=== How to complete this task ===
When the line with "Definition int2str (i" is reached, include it and stop; before that, copy each line of the listing exactly from the first.

Top of Extracted information

(* ===== verification/Func.v ===== *)
(** * Func: the helpers of core/func.hpp

    Number to text and back ([int2str], [str2int]), random numbers and passwords
    ([randnum], [randstr]), fixed-width string copy ([wristr]), URL coding, prefix
    matching, and the [vec3] template with its geometric hash.  A C string is the
    list of its bytes; [c_str] cuts a buffer at its first NUL. *)

From S2P Require Import Prelude Hash.

(** ** int2str and str2int *)

Definition hex_digit (d : Z) : Z := if d <? 10 then 48 + d else 87 + d.

(** Lower-case hexadecimal without leading zeros; eight digits are enough for
    an [unsigned int]. *)
Fixpoint to_hex (fuel : nat) (n : Z) : list Z :=
  match fuel with
  | O => []
  | S fuel => if n <? 16 then [hex_digit n] else to_hex fuel (n / 16) ++ [hex_digit (n mod 16)]
  end.

Definition sp : Z := 32.

(** All the bytes [sprintf(c, "%8x ", v)] writes, its terminating NUL included. *)
Definition sprintf_8x (v : Z) : list Z :=
  let h := to_hex 8 (u32 v) in
  replicate (8 - length h) sp ++ h ++ [sp; 0].

(** [sprintf(c, "%8x ", *i); c[8]='\0';] : the bytes written from [c] on. *)
Definition int2str (i : Z) : list Z := setn (sprintf_8x i) 8 0.

Definition isspace (c : Z) : bool := (c =? 32) || ((9 <=? c) && (c <=? 13)).
Definition isxdigit (c : Z) : bool :=
  ((48 <=? c) && (c <=? 57)) || ((65 <=? c) && (c <=? 70)) || ((97 <=? c) && (c <=? 102)).
Definition xdigit_val (c : Z) : Z :=
  if c <=? 57 then c - 48 else if c <=? 70 then c - 55 else c - 87.

Fixpoint skip_space (s : list Z) : list Z :=
  match s with
  | c :: s' => if isspace c then skip_space s' else s
  | [] => []
  end.

(** The digits [%x] takes, most significant first. *)
Fixpoint scan_hex (s : list Z) (acc : Z) : Z :=
  match s with
  | c :: s => if isxdigit c then scan_hex s (acc * 16 + xdigit_val c) else acc
  | [] => acc
  end.

Definition starts_digit (s : list Z) : bool :=
  match s with c :: _ => isxdigit c | [] => false end.

(** An optional [0x] that is followed by a digit. *)
Definition skip_0x (s : list Z) : list Z :=
  match s with
  | 48 :: x :: s' => if ((x =? 120) || (x =? 88)) && starts_digit s' then s' else s
  | _ => s
  end.

(** [sscanf(c, "%8x", i)]: white space is skipped, then at most eight characters
    are taken, with an optional sign; [None] leaves [*i] as it was. *)
Definition str2int (c : list Z) : option Z :=
  let s := take 8 (skip_space (c_str c)) in
  let '(neg, s) := match s with
                   | 43 :: s => (false, s) | 45 :: s => (true, s) | _ => (false, s) end in
  let s := skip_0x s in
  if starts_digit s then
    let v := scan_hex s 0 in Some (s32 (if neg : bool then - v else v))
  else None.

(** ** Random numbers

    [rand_of seed] is the value [rand()] returns after [srand(seed)]; the C
    library promises [0 <= rand() <= RAND_MAX], which is 2^31-1 on the targets. *)

Section Random.
Context (rand_of : Z -> Z).

(** [static int st]: the state is the counter. *)
Definition randnum (st : Z) : Z * Z :=
    let st := s32 (st + 1) in
    let r := rand_of st in
    let r := if r =? 0 then r + 1 else r in
    (r, st).

(** "xcvbnmasdfghjklqwertyuiop1234567890ZXCVBNMASDFGHJKLQWERTYUIOP" with the
      NUL that [sizeof(arr)] counts. *)
Definition arr : list Z :=
    [120; 99; 118; 98; 110; 109; 97; 115; 100; 102; 103; 104; 106; 107; 108; 113; 119; 101; 114;
     116; 121; 117; 105; 111; 112; 49; 50; 51; 52; 53; 54; 55; 56; 57; 48; 90; 88; 67; 86; 66; 78;
     77; 65; 83; 68; 70; 71; 72; 74; 75; 76; 81; 87; 69; 82; 84; 89; 85; 73; 79; 80; 0].

(** [result] has 17 cells and [result[16]] is 0. *)
Definition randstr (st : Z) : list Z * Z :=
    for_ 0 16 (fun i '(result, st) =>
      let '(r, st) := randnum st in
      (setn result i (get arr (u64 r mod Z.of_nat (length arr))), st)) (replicate 17 0, st).
End Random.

(** ** wristr, prefix_match *)

(** [wristr(in, out)]: at most 16 bytes, up to and including the first NUL. *)
Fixpoint wristr_loop (n : nat) (inp out : list Z) : list Z :=
  match n with
  | O => out
  | S n =>
      let x := match inp with x :: _ => x | [] => 0 end in
      if x =? 0 then 0 :: drop 1 out
      else x :: wristr_loop n (drop 1 inp) (drop 1 out)
  end.

Definition wristr (inp out : list Z) : list Z := wristr_loop 16 inp out.

(** Both are C strings; the end of a list is its NUL. *)
Fixpoint prefix_match (s1 s2 : list Z) : bool :=
  match s1 with
  | [] => true
  | x :: s1 =>
      if x =? 0 then true
      else match s2 with
           | [] => false
           | y :: s2 => if x =? y then prefix_match s1 s2 else false
           end
  end.

(** ** URL coding *)

(** "0123456789ABCDEF" *)
Definition hexchars : list Z := [48; 49; 50; 51; 52; 53; 54; 55; 56; 57; 65; 66; 67; 68; 69; 70].

Definition isupper (c : Z) : bool := (65 <=? c) && (c <=? 90).
Definition tolower (c : Z) : Z := if isupper c then c + 32 else c.

Definition htoi (s0 s1 : Z) : Z :=
  let c := if isupper s0 then tolower s0 else s0 in
  let value := (if (48 <=? c) && (c <=? 57) then c - 48 else c - 97 + 10) * 16 in
  let c := if isupper s1 then tolower s1 else s1 in
  value + (if (48 <=? c) && (c <=? 57) then c - 48 else c - 97 + 10).

(** The characters the encoder replaces. *)
Definition url_escape (c : Z) : bool :=
  ((c <? 48) && negb (c =? 45) && negb (c =? 46)) ||
  ((c <? 65) && (57 <? c)) ||
  ((90 <? c) && (c <? 97) && negb (c =? 95)) ||
  (122 <? c).

Definition url_encode_char (c : Z) : list Z :=
  if c =? 32 then [43]
  else if url_escape c then [37; get hexchars (Z.shiftr c 4); get hexchars (Z.land c 15)]
  else [c].

(** The bytes stored at [start]; the NUL after them and [*new_length] follow. *)
Definition url_encode (s : list Z) : list Z := flat_map url_encode_char s.

(** [url_decode(str, len)] in place: the list is [str[0..len-1]], the result the
    bytes before the NUL it stores; [isxdigit] sees the [char] as an [int]. *)
Fixpoint url_decode (data : list Z) : list Z :=
  match data with
  | [] => []
  | c :: data1 =>
      if c =? 43 then 32 :: url_decode data1
      else
        match data1 with
        | h1 :: h2 :: data3 =>
            if (c =? 37) && isxdigit (s8 h1) && isxdigit (s8 h2)
            then u8 (htoi h1 h2) :: url_decode data3
            else c :: url_decode data1
        | _ => c :: url_decode data1
        end
  end.

Definition url_decode_ret (data : list Z) : Z := Z.of_nat (length (url_decode data)).

(** ** vec3

    The template over its number type: the operations of [T] are parameters. *)

Section Vec3.
Context {T : Type} (zero : T) (add sub mul div : T -> T -> T) (gtb : T -> T -> bool) (half : T -> T).

Record vec3 := mk_vec3 { vx : T; vy : T; vz : T }.

Definition vec3_default : vec3 := mk_vec3 zero zero zero.
Definition vec3_add (a p : vec3) : vec3 :=
    mk_vec3 (add (vx a) (vx p)) (add (vy a) (vy p)) (add (vz a) (vz p)).
Definition vec3_sub (a p : vec3) : vec3 :=
    mk_vec3 (sub (vx a) (vx p)) (sub (vy a) (vy p)) (sub (vz a) (vz p)).
Definition vec3_scale (a : vec3) (p : T) : vec3 :=
    mk_vec3 (mul p (vx a)) (mul p (vy a)) (mul p (vz a)).
Definition vec3_div (a : vec3) (p : T) : vec3 :=
    mk_vec3 (div (vx a) p) (div (vy a) p) (div (vz a) p).
(** [operator*(vec3<T> &i)] *)
Definition vec3_cross (a i : vec3) : vec3 :=
    mk_vec3 (sub (mul (vy a) (vz i)) (mul (vz a) (vy i)))
            (sub (mul (vz a) (vx i)) (mul (vx a) (vz i)))
            (sub (mul (vz a) (vy i)) (mul (vy a) (vx i))).

(** The letter of an octant, and the signs [(x, y, z)] it stands for. *)
Definition octant (bx by_ bz : bool) : Z :=
    match bx, by_, bz with
    | true, true, true => 97 | true, true, false => 98
    | true, false, true => 99 | true, false, false => 100
    | false, true, true => 101 | false, true, false => 102
    | false, false, true => 103 | false, false, false => 104
    end.

Definition shift (b : bool) (v length : T) : T := if b then add v length else sub v length.

(** [GeoHash(length, str, begin, end, zero)] with [n = end - begin]: the bytes
      stored from [str[begin]] on (before the NUL) and the final [*zero]. *)
Fixpoint GeoHash_rec (n : nat) (p : vec3) (length : T) (z : vec3) : list Z * vec3 :=
    match n with
    | O => ([], z)
    | S n =>
        let bx := gtb (vx p) (vx z) in
        let by_ := gtb (vy p) (vy z) in
        let bz := gtb (vz p) (vz z) in
        let z := mk_vec3 (shift bx (vx z) length) (shift by_ (vy z) length) (shift bz (vz z) length) in
        let '(str, z) := GeoHash_rec n p (half length) z in
        (octant bx by_ bz :: str, z)
    end.

Definition GeoHash (p : vec3) (length : T) (l : nat) : list Z :=
    fst (GeoHash_rec l p length vec3_default).

Definition GeoHashDecode_char (c : Z) : option (bool * bool * bool) :=
    if c =? 97 then Some (true, true, true) else if c =? 98 then Some (true, true, false)
    else if c =? 99 then Some (true, false, true) else if c =? 100 then Some (true, false, false)
    else if c =? 101 then Some (false, true, true) else if c =? 102 then Some (false, true, false)
    else if c =? 103 then Some (false, false, true) else if c =? 104 then Some (false, false, false)
    else None.

(** The [while] loop on [str]; the boolean is the return value. *)
Fixpoint GeoHashDecode_loop (s : list Z) (ll : T) (v : vec3) : bool * vec3 :=
    match s with
    | [] => (true, v)
    | c :: s =>
        if c =? 0 then (true, v)
        else match GeoHashDecode_char c with
             | None => (false, v)
             | Some (bx, by_, bz) =>
                 GeoHashDecode_loop s (half ll)
                   (mk_vec3 (shift bx (vx v) ll) (shift by_ (vy v) ll) (shift bz (vz v) ll))
             end
    end.

Definition GeoHashDecode (length : T) (s : list Z) : bool * vec3 :=
    GeoHashDecode_loop s length vec3_default.

Lemma GeoHash_decode_loop n p : forall length z,
    GeoHashDecode_loop (fst (GeoHash_rec n p length z)) length z
    = (true, snd (GeoHash_rec n p length z)).
Proof.
    induction n as [|n IH]; intros length z; [done|]. cbn [GeoHash_rec].
    set (bx := gtb _ _). set (by_ := gtb _ _). set (bz := gtb _ _).
    specialize (IH (half length) (mk_vec3 (shift bx (vx z) length) (shift by_ (vy z) length)
                                    (shift bz (vz z) length))).
    destruct (GeoHash_rec n p _ _) as [str z'] eqn:E. cbn [fst snd] in *.
    cbn [GeoHashDecode_loop].
    replace (octant bx by_ bz =? 0) with false by (by destruct bx, by_, bz).
    replace (GeoHashDecode_char (octant bx by_ bz)) with (Some (bx, by_, bz))
      by (by destruct bx, by_, bz).
    exact IH.
Qed.

Lemma GeoHash_letters n p : forall length z,
    List.length (fst (GeoHash_rec n p length z)) = n /\
    Forall (fun c => 97 <= c <= 104) (fst (GeoHash_rec n p length z)).
Proof.
    induction n as [|n IH]; intros length z; [done|]. cbn [GeoHash_rec].
    set (z1 := mk_vec3 _ _ _). destruct (IH (half length) z1) as [L F].
    destruct (GeoHash_rec n p (half length) z1). cbn in *. split; [lia|].
    constructor; [|done]. destruct (gtb _ _), (gtb _ _), (gtb _ _); simpl; lia.
Qed.
End Vec3.

Arguments vec3 : clear implicits.
Arguments mk_vec3 {T}.

(** The geometric hash: over any number type, the code of a point has one
    letter [a]..[h] per level, and decoding it succeeds and rebuilds exactly the
    centre the encoder ended on, because both walk the same sums. *)
Lemma GeoHash_decode {T} (zero : T) add sub gtb half p length l :
  List.length (GeoHash zero add sub gtb half p length l) = l /\
  Forall (fun c => 97 <= c <= 104) (GeoHash zero add sub gtb half p length l) /\
  GeoHashDecode zero add sub half length (GeoHash zero add sub gtb half p length l)
  = (true, snd (GeoHash_rec add sub gtb half l p length (vec3_default zero))).
Proof.
  unfold GeoHash, GeoHashDecode. rewrite GeoHash_decode_loop.
  pose proof (GeoHash_letters add sub gtb half l p length (vec3_default zero)). tauto.
Qed.

(** The third component of [vec3]'s product is written with [z] for [x]: over
    the integers the product of two vectors need not be orthogonal to them, as a
    cross product is. *)
Lemma vec3_cross_not_orthogonal :
  exists a b : vec3 Z,
    let c := vec3_cross Z.sub Z.mul a b in
    vx a * vx c + vy a * vy c + vz a * vz c <> 0.
Proof. exists (mk_vec3 1 2 3), (mk_vec3 4 5 6). vm_compute. discriminate. Qed.

(** ** Number text *)

Lemma hex_digit_val d : 0 <= d < 16 ->
  isxdigit (hex_digit d) = true /\ xdigit_val (hex_digit d) = d /\
  hex_digit d <> 0 /\ isspace (hex_digit d) = false /\ hex_digit d <> 120 /\ hex_digit d <> 88 /\
  hex_digit d <> 43 /\ hex_digit d <> 45.
Proof.
  intros. assert (F : forallb (fun n => let d := Z.of_nat n in
     isxdigit (hex_digit d) && (xdigit_val (hex_digit d) =? d) && negb (hex_digit d =? 0) &&
     negb (isspace (hex_digit d)) && negb (hex_digit d =? 120) && negb (hex_digit d =? 88) &&
     negb (hex_digit d =? 43) && negb (hex_digit d =? 45))
     (seq 0 16) = true) by (vm_compute; reflexivity).
  rewrite forallb_forall in F. specialize (F (Z.to_nat d)). rewrite Z2Nat.id in F by lia.
  cbv zeta in F. rewrite !andb_true_iff, !negb_true_iff, !Z.eqb_neq, Z.eqb_eq in F.
  destruct F as [[[[[[[? ?] ?] ?] ?] ?] ?] ?]; [apply in_seq; lia|]. auto 10.
Qed.

(** Digits: a list of them is read back as the number it writes. *)
Definition digits (h : list Z) : Prop := Forall (fun c => exists d, 0 <= d < 16 /\ c = hex_digit d) h.

Lemma to_hex_digits fuel n : 0 <= n -> digits (to_hex fuel n).
Proof.
  revert n. induction fuel as [|fuel IH]; intros n Hn; simpl; [constructor|].
  destruct (Z.ltb_spec n 16).
  - constructor; [|constructor]. exists n. lia.
  - apply Forall_app. split; [apply IH, Z.div_pos; lia|].
    constructor; [|constructor]. exists (n mod 16). pose proof (Z.mod_pos_bound n 16). lia.
Qed.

Bottom of Extracted information

=== Result for this task ===
(* ===== verification/Func.v ===== *)
(** * Func: the helpers of core/func.hpp

    Number to text and back ([int2str], [str2int]), random numbers and passwords
    ([randnum], [randstr]), fixed-width string copy ([wristr]), URL coding, prefix
    matching, and the [vec3] template with its geometric hash.  A C string is the
    list of its bytes; [c_str] cuts a buffer at its first NUL. *)

From S2P Require Import Prelude Hash.

(** ** int2str and str2int *)

Definition hex_digit (d : Z) : Z := if d <? 10 then 48 + d else 87 + d.

(** Lower-case hexadecimal without leading zeros; eight digits are enough for
    an [unsigned int]. *)
Fixpoint to_hex (fuel : nat) (n : Z) : list Z :=
  match fuel with
  | O => []
  | S fuel => if n <? 16 then [hex_digit n] else to_hex fuel (n / 16) ++ [hex_digit (n mod 16)]
  end.

Definition sp : Z := 32.

(** All the bytes [sprintf(c, "%8x ", v)] writes, its terminating NUL included. *)
Definition sprintf_8x (v : Z) : list Z :=
  let h := to_hex 8 (u32 v) in
  replicate (8 - length h) sp ++ h ++ [sp; 0].

(** [sprintf(c, "%8x ", *i); c[8]='\0';] : the bytes written from [c] on. *)
Definition int2str (i : Z) : list Z := setn (sprintf_8x i) 8 0.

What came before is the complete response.